- Problem to work on:
From the data below, copy exactly the lines that lie between the one holding "case_bool_decide." and the one holding "to the fixed", including both, and nothing more.

- Given entries:
*** Begin section ***
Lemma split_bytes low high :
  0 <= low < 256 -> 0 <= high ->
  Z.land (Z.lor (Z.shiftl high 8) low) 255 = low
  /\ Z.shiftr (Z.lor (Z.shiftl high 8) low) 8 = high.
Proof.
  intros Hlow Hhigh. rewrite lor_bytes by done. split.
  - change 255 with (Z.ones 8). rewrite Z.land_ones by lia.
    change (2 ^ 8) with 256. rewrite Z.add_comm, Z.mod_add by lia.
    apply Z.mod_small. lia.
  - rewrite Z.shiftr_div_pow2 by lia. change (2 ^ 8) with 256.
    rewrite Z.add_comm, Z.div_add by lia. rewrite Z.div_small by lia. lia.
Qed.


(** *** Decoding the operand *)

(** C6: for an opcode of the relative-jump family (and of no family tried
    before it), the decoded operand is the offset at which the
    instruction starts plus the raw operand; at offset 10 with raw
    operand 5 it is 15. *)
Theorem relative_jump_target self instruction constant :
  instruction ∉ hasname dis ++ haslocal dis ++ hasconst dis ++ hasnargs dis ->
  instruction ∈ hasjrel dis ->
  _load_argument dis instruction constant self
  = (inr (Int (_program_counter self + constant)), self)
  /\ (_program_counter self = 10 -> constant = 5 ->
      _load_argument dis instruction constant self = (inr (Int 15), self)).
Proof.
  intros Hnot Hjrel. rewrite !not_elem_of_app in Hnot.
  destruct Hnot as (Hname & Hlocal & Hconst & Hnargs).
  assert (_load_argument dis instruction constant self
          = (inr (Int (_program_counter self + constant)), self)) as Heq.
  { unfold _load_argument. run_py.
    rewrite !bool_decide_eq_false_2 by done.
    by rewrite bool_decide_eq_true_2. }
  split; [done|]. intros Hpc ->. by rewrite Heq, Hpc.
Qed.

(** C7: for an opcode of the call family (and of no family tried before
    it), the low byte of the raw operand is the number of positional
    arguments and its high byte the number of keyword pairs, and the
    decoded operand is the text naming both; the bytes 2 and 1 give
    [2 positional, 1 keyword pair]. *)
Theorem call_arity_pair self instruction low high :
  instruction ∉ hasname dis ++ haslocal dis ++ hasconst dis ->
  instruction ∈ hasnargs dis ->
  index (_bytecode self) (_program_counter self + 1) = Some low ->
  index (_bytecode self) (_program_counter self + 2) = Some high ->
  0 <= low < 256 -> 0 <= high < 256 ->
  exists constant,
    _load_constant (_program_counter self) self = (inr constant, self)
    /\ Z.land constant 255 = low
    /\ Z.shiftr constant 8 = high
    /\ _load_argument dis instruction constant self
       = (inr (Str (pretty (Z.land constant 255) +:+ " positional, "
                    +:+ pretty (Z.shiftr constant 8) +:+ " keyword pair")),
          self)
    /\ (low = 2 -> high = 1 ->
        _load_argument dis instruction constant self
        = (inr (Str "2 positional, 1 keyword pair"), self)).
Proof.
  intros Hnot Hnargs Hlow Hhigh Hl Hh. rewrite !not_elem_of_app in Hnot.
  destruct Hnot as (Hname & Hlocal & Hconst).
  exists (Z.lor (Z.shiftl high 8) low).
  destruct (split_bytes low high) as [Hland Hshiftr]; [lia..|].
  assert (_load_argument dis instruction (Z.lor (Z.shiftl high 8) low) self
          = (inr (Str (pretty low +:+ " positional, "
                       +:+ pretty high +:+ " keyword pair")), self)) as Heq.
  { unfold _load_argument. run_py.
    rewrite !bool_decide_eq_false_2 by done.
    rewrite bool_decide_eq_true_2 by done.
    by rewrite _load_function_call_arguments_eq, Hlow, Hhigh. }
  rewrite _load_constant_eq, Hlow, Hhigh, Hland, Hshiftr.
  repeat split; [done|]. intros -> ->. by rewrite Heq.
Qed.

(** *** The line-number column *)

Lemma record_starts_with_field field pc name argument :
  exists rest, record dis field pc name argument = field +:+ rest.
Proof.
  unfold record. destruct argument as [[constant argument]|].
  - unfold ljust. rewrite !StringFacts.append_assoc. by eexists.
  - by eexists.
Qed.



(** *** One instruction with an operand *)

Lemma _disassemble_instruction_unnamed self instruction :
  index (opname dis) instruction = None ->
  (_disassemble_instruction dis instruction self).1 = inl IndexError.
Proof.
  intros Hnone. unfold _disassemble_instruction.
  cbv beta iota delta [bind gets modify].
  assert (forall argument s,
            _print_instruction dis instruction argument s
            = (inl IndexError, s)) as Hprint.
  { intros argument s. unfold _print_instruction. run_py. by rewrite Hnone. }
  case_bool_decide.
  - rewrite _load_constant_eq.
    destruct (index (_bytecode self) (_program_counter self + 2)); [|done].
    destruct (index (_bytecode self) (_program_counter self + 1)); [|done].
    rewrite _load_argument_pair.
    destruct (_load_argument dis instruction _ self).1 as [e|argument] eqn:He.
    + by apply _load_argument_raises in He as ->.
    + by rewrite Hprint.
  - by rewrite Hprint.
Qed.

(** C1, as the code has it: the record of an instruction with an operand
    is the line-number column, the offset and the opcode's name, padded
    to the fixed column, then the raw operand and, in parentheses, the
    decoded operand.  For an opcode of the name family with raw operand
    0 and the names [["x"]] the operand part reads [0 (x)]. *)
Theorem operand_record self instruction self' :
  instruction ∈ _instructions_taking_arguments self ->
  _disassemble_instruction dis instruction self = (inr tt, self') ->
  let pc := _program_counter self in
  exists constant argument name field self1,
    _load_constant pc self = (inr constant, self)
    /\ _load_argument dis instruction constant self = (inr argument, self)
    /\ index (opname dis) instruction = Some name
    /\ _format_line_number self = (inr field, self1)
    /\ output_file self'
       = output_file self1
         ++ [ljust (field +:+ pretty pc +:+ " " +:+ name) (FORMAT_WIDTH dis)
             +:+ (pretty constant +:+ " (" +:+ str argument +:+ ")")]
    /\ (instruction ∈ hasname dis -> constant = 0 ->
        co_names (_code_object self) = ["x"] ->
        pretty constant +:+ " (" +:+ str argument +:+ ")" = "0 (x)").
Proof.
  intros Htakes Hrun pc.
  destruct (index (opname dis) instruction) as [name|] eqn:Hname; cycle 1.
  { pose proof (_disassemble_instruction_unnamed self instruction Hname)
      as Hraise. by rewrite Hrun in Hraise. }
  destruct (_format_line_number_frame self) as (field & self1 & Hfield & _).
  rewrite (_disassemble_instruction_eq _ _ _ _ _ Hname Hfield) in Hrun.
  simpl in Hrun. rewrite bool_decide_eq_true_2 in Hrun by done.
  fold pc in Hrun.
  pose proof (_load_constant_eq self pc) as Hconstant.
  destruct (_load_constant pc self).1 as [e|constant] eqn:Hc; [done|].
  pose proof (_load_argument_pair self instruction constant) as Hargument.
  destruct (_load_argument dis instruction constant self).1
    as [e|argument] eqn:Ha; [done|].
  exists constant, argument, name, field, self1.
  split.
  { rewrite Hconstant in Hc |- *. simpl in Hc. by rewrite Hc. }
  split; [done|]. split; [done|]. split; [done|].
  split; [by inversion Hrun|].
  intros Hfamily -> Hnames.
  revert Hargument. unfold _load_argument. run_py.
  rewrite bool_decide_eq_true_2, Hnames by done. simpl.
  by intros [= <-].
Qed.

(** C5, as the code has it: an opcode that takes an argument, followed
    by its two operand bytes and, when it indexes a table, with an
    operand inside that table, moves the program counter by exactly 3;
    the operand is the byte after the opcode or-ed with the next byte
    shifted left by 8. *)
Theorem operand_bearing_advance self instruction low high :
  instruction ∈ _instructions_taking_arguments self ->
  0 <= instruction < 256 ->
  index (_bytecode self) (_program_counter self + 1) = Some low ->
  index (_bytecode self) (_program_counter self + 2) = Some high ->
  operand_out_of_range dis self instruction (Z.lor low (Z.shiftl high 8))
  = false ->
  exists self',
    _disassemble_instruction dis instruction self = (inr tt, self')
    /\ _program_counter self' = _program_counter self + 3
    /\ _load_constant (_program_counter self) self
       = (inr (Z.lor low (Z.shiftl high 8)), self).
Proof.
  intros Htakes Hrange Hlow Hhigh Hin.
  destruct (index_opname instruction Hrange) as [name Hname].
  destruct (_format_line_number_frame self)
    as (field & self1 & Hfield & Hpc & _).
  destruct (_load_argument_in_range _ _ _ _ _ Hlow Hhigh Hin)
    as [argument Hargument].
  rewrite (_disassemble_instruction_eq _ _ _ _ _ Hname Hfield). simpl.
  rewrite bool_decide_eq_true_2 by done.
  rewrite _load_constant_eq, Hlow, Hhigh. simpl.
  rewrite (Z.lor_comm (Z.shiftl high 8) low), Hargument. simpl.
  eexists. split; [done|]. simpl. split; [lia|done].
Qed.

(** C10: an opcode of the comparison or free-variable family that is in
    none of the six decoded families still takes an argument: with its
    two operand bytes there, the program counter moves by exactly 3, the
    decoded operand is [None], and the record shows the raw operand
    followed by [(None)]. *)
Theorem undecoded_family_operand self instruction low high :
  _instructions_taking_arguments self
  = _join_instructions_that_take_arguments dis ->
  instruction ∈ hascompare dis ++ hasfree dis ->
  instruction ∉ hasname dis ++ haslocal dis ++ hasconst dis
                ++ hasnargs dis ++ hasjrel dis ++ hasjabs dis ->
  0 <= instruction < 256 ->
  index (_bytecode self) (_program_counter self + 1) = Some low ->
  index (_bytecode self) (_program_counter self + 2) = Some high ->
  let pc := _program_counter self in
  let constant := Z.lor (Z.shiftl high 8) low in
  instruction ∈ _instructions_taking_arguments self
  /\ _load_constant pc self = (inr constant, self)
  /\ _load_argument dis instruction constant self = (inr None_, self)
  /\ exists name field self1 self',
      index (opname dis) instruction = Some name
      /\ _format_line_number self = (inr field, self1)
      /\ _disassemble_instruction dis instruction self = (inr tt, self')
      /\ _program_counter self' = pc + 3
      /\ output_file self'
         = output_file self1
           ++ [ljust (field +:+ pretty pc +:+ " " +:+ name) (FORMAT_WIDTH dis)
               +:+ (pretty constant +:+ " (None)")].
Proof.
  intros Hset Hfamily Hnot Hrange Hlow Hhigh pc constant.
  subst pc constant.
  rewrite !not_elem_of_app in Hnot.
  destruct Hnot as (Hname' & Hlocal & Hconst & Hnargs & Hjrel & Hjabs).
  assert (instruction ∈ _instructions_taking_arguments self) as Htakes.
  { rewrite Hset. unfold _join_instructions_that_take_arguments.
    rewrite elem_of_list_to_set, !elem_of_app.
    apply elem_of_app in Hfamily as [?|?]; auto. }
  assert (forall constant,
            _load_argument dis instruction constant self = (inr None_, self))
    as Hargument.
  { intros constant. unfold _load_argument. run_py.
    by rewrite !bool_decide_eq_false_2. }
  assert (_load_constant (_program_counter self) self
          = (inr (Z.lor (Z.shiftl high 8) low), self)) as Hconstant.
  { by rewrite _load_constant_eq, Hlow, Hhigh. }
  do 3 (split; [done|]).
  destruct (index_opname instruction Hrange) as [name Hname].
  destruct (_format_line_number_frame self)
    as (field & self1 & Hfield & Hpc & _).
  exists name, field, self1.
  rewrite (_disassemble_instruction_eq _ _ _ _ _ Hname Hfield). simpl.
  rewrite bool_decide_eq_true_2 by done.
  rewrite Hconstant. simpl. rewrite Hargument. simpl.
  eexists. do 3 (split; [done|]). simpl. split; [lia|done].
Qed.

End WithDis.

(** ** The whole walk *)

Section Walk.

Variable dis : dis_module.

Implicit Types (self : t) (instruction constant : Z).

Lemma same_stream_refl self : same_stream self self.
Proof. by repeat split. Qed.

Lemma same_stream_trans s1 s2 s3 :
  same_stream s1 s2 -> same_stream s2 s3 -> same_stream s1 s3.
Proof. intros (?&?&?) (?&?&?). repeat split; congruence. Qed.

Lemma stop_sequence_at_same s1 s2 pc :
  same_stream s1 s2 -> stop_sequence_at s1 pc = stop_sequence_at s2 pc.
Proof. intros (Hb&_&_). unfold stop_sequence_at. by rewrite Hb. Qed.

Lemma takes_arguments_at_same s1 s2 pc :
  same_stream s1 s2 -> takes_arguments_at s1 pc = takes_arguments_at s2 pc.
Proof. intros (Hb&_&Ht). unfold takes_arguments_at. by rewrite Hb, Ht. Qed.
*** End section ***
- Result of this task:
  case_bool_decide.
  - rewrite _load_constant_eq.
    destruct (index (_bytecode self) (_program_counter self + 2)); [|done].
    destruct (index (_bytecode self) (_program_counter self + 1)); [|done].
    rewrite _load_argument_pair.
    destruct (_load_argument dis instruction _ self).1 as [e|argument] eqn:He.
    + by apply _load_argument_raises in He as ->.
    + by rewrite Hprint.
  - by rewrite Hprint.
Qed.

(** C1, as the code has it: the record of an instruction with an operand
    is the line-number column, the offset and the opcode's name, padded
    to the fixed column, then the raw operand and, in parentheses, the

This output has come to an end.